Both Polish film director Krzysztof Kieslowski and Australian novelist Liane Moriarty give us dramatic stories about people who discovered a letter that was meant to be read by them only after the death of the writer.

In Decalogue IV, just one in a string of 10 gems, Kieslowski shares with us Anka’s angst on finding an envelope underneath her father’s passport, inscribed: “To be opened after my death.” In that envelope there was another letter written by her mother who died just after Anka’s birth.

Cecilia Fitzpatrick, the protagonist of Moriarty’s The Husband’s Secret, was a pillar of her small community, and a devoted wife and mother. She finds a letter written by her still alive husband who wanted her to read it only after his death.

Anka decides to burn the letter instead of exploring the secret it might reveal. Her relationship with her father, whom she suspected was not her biological father, consequently remained as it was. Cecilia opens and reads the letter. Everything changed after that, and not just for her.

Through both masterpieces, we are challenged to face an important existential question: should we face ourselves and our reality for what it is or should we somehow skirt around it? Probably there is no single answer.

It is quite tempting to choose the second alternative. Facing ourselves and our reality can be very painful. On the other hand, living the sort of lie implied in thesecond option can inhibit one from living life to the full.

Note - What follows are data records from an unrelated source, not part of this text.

Lemma exists_id_app {A} (f : A -> uuid) id l k : exists_id f id l = true -> exists_id f id (l ++ k) = true.
Proof. rewrite !exists_id_true. intros (r & Hr & <-). exists r. split; [|done]. apply elem_of_app. by left. Qed.
Lemma exists_id_same {A} (f : A -> uuid) id l l' : f <$> l' = f <$> l -> exists_id f id l = exists_id f id l'.
Proof.
  intros E. apply eq_true_iff_eq. rewrite !exists_id_true. split; intros (r & Hr & <-).
  - assert (f r ∈ f <$> l') as Hin by (rewrite E; by apply list_elem_of_fmap_2).
    apply list_elem_of_fmap in Hin as (q & -> & Hq). eauto.
  - assert (f r ∈ f <$> l) as Hin by (rewrite <- E; by apply list_elem_of_fmap_2).
    apply list_elem_of_fmap in Hin as (q & -> & Hq). eauto.
Qed.

(** ** [monitor_targets] *)
Lemma put_targets_sound s ts :
  (market_ok s -> NoDup (mt_id <$> ts) /\ (forall r, r ∈ ts -> target_ok r)
     /\ (forall l, l ∈ mk_links s -> exists_id mt_id (ml_monitorTargetId l) ts = true)
     /\ (forall e t, e ∈ mk_events s -> me_monitorTargetId e = Some t -> exists_id mt_id t ts = true)) ->
  sound s (put_targets ts s).
Proof.
  intros H Hs. destruct (H Hs) as (Hi & Hr & Hl & He). split; [|by split]. destruct Hs. split; cbn; try done.
  - intros l Hin. destruct (mo_links0 l Hin) as (H1 & H2 & H3). split; [done|]. split; [by apply Hl|done].
  - intros e Hin. destruct (mo_events0 e Hin) as (H1 & H2 & H3). split; [done|]. split; [|done].
    unfold event_fks in *. apply andb_true_iff in H2 as [H2 _]. apply andb_true_iff. split; [exact H2|].
    destruct (me_monitorTargetId e) as [t|] eqn:E; [by apply (He e)|done].
Qed.

Lemma targets_refs s : market_ok s ->
  (forall l, l ∈ mk_links s -> exists_id mt_id (ml_monitorTargetId l) (mk_targets s) = true)
  /\ (forall e t, e ∈ mk_events s -> me_monitorTargetId e = Some t -> exists_id mt_id t (mk_targets s) = true).
Proof.
  intros []. split; [by intros l (_ & ? & _)%mo_links0|]. intros e t (_ & H & _)%mo_events0 E.
  unfold event_fks in H. rewrite E in H. by apply andb_true_iff in H as [_ H].
Qed.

Are Christian beliefs and their enactment in special times, such as Lent, any good at helping us find an answer to this dilemma? Can they help us – individually and communally – to embark on a life journey that helps us to discover ourselves, warts and all, but finally find redemption and a better quality of life?

The answer is definitely in the affirmative but only if Lent is fully understood and lived.

Over the ages, this season has been reduced, at least in the perception of many, as the time of individualist spiritua­lity, consisting mainly of giving up things. Take, for example, this quote from Moriarty’s The Secret Husband to understand how uselessly frustrating such a narrow understanding of Lent can be:

“Why did she give up wine for Lent? Polly was more sensible. She had given up strawberry jam. Cecilia had never seen Polly show more than a passing interest in strawberry jam, although now, of course, she was always catching her standing at the open fridge, staring at it longingly. The power of denial.”

Should we face ourselves and our reality for what it is or should we somehow skirt around it?

Lent is light years distant from this restricted and restrictive interpretation. It should be the period leading to the communal and societal opening of the sealed letter (namely, a deep analysis of society as it truly is) in the belief that the pain it will reveal because of inherent and structural injustices can eventually, though painstakingly, lead to a new way of living.

This collective discernment should be done in the certitude that we never walk alone and that God accompanies us, and that at the end of Lent there is Easter, the ultimate guarantee that politics based on truth, justice and fairness will triumph in the end. Within this perspective it should be clear that Lent is not the season for denial but the season for refurbishing; it is not the time for giving up things but the time for new acquisitions.

Last Wednesday, Matthew’s rendering of the Sermon on the Mount proposed the tripartite Lenten strategy of fasting, charity and prayer. It would be very myopic to look at all this as just a pietistic plan for individual conversion. The Sermon on the Mount is a réveille for radical societal changes; an outline of a political strategy.

Fasting, prayer and almsgiving are the antithesis of the glorification of consumption, production and money, which are the foundation stones of a dehumanising capi­talist society gone awry. Fasting is a declaration that we can live without making consumption our idol. Humans are much more than what they consume. Humans do not live by bread alone. During prayer we ‘waste’ time, as prayer does not produce. When we pray we are making a strong subversive statement that progress is not achieved by production alone. John Wesley rightly used to say that prayer is where the action is.

Almsgiving undermines the secular dogma that only money makes the world go around. It is the affirmation that it is not acceptable for some to have enough money to live decently while others lack basic necessities. It is a duty emanating from our common human nature.

During Lent we nurture the belief in the definitive victory of the Resurrected Christ and the feasibility of his new creation fashioning life on earth. We are invited to exteriorise this belief though concrete actions. The declaration – made through acts of fasting, praying and almsgiving – that God is more important to us than consumption, production and money, is eminently a spiritual statement whose natural consequence takes the form of a political stance that will be actuated by incarnating the Gospel in the socio-economic-cultural structures of current society.

Lent, thus, provides us with a three-pronged subversive attack that should lead towards a more just society. Lent is the period where Christians re-examine themselves and the society in which they live. It is the time to regroup to launch an attack against the worshiping on the altar of this three-headed contemporary version of the Lernaean Hydra and the religion of the throwaway society.

This can only be done if we do not take Anka’s option, but like Fitzpatrick, although for a different reason, open the envelope that will help us see ourselves and society as they really are. It is only then that we can move to build a better us and thus a better world.

Perhaps Anka would have been happier had she opened the envelope.